I read an interesting blog post on Southern Sir’s Place asking the question ‘How “real” is your online persona? and it had me really thinking hard about it.
How much of me is in this blog?
Well I have put quite a few sexual escapades in here that really happened. So I am in that there. It is raw and honest, but do they actually show the real me? It is easy to read those posts and think I am the queen of sex. Sorry to disappoint you, that isn’t me. I have a healthy sex drive but I am not in the playroom 24/7. I mop the floor, do the washing, clean windows but no one wants to hear about that, do they?

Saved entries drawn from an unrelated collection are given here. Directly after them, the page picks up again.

Definition ReadUBe (bytes : list Z) (offset width : Z) : Z :=
  if width =? 1 then (if offset <? zlen bytes then zget bytes offset else 0)
  else if width =? 2 then ReadU16Be bytes offset
  else if width =? 3 then ReadU24Be bytes offset
  else if width =? 4 then ReadU32Be bytes offset
  else 0.
Definition ReadULe (bytes : list Z) (offset width : Z) : Z :=
  if width =? 1 then (if offset <? zlen bytes then zget bytes offset else 0)
  else if width =? 2 then ReadU16Le bytes offset
  else if width =? 3 then ReadU24Le bytes offset
  else if width =? 4 then ReadU32Le bytes offset
  else 0.

(** ** Writing in place: nothing when the field does not fit *)
Definition OverwriteAt (out : list Z) (offset : Z) (payload : list Z) : list Z :=
  if zlen out <=? offset then out
  else
    let count := Z.min (zlen payload) (zlen out - offset) in
    splice out offset (ztake count payload).

Definition WriteU16Be (out : list Z) (offset value : Z) : list Z :=
  if negb (FitsAt out offset 2) then out
  else
    let out := zset out offset (u8 (Z.land (Z.shiftr value 8) 255)) in
    zset out (offset + 1) (u8 (Z.land value 255)).
Definition WriteU24Be (out : list Z) (offset value : Z) : list Z :=
  if negb (FitsAt out offset 3) then out
  else
    let out := zset out offset (u8 (Z.land (Z.shiftr value 16) 255)) in
    let out := zset out (offset + 1) (u8 (Z.land (Z.shiftr value 8) 255)) in
    zset out (offset + 2) (u8 (Z.land value 255)).
Definition WriteU32Be (out : list Z) (offset value : Z) : list Z :=
  if negb (FitsAt out offset 4) then out
  else
    let out := zset out offset (u8 (Z.land (Z.shiftr value 24) 255)) in
    let out := zset out (offset + 1) (u8 (Z.land (Z.shiftr value 16) 255)) in
    let out := zset out (offset + 2) (u8 (Z.land (Z.shiftr value 8) 255)) in
    zset out (offset + 3) (u8 (Z.land value 255)).
Definition WriteU16Le (out : list Z) (offset value : Z) : list Z :=
  if negb (FitsAt out offset 2) then out
  else
    let out := zset out offset (u8 (Z.land value 255)) in
    zset out (offset + 1) (u8 (Z.land (Z.shiftr value 8) 255)).
Definition WriteU24Le (out : list Z) (offset value : Z) : list Z :=
  if negb (FitsAt out offset 3) then out
  else
    let out := zset out offset (u8 (Z.land value 255)) in
    let out := zset out (offset + 1) (u8 (Z.land (Z.shiftr value 8) 255)) in
    zset out (offset + 2) (u8 (Z.land (Z.shiftr value 16) 255)).
Definition WriteU32Le (out : list Z) (offset value : Z) : list Z :=
  if negb (FitsAt out offset 4) then out
  else
    let out := zset out offset (u8 (Z.land value 255)) in
    let out := zset out (offset + 1) (u8 (Z.land (Z.shiftr value 8) 255)) in
    let out := zset out (offset + 2) (u8 (Z.land (Z.shiftr value 16) 255)) in
    zset out (offset + 3) (u8 (Z.land (Z.shiftr value 24) 255)).

(** ** The additive 8-bit checksum

    [std::accumulate] from [0U] adds in 32 bits. *)
Definition Sum8Range (bytes : list Z) (from len : Z) : Z :=
  if zlen bytes <=? from then 0
  else
    let slice := subspan bytes from (Z.min len (zlen bytes - from)) in
    let sum := fold_left (fun acc b => u32 (acc + b)) slice 0 in
    u8 (Z.land sum 255).
Definition Sum8 (bytes : list Z) : Z := Sum8Range bytes 0 (zlen bytes).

I have spoken about mental health as it pertains to me. It ain’t pretty but it is me. What role does it play in this sex blog? Well I do it so that people can perhaps glean some info from it plus I do it because keeping it in the dark is just wrong. I have these problems but hell I am in a good place right now. Perhaps it might help someone out. If anyone needs someone to talk to about it they are welcome to email me through the ‘Contact Us’ page. I am not a doctor but I can listen and perhaps offer ideas as to what help is available. I guess I do it so that people can see I am flawed yet still have a very healthy BDSM relationship.
I have talked about things I will not indulge in but I have put them in informational or educational posts through the blog. I also do tend to speak of the dynamics S. and I share which is male Dominant to female submissive. I have tried to include male submissives and Female Dommes but I don’t have a great deal of experience to draw on. Sorry guys.
No life runs along smoothly and I have shared with my readers when things are a bit tough. Usually I don’t post as much. Everyone has been so supportive.
So how much of me is in this blog? That would be a great deal. I am unable to write things without me in it. I try my best to be open and honest. I don’t think my readers would want it any other way but I could be wrong.
If you look carefully there are even some pictures of me too. I am not ashamed of who I am but still my lifestyle is hidden from family because I don’t believe they need to know.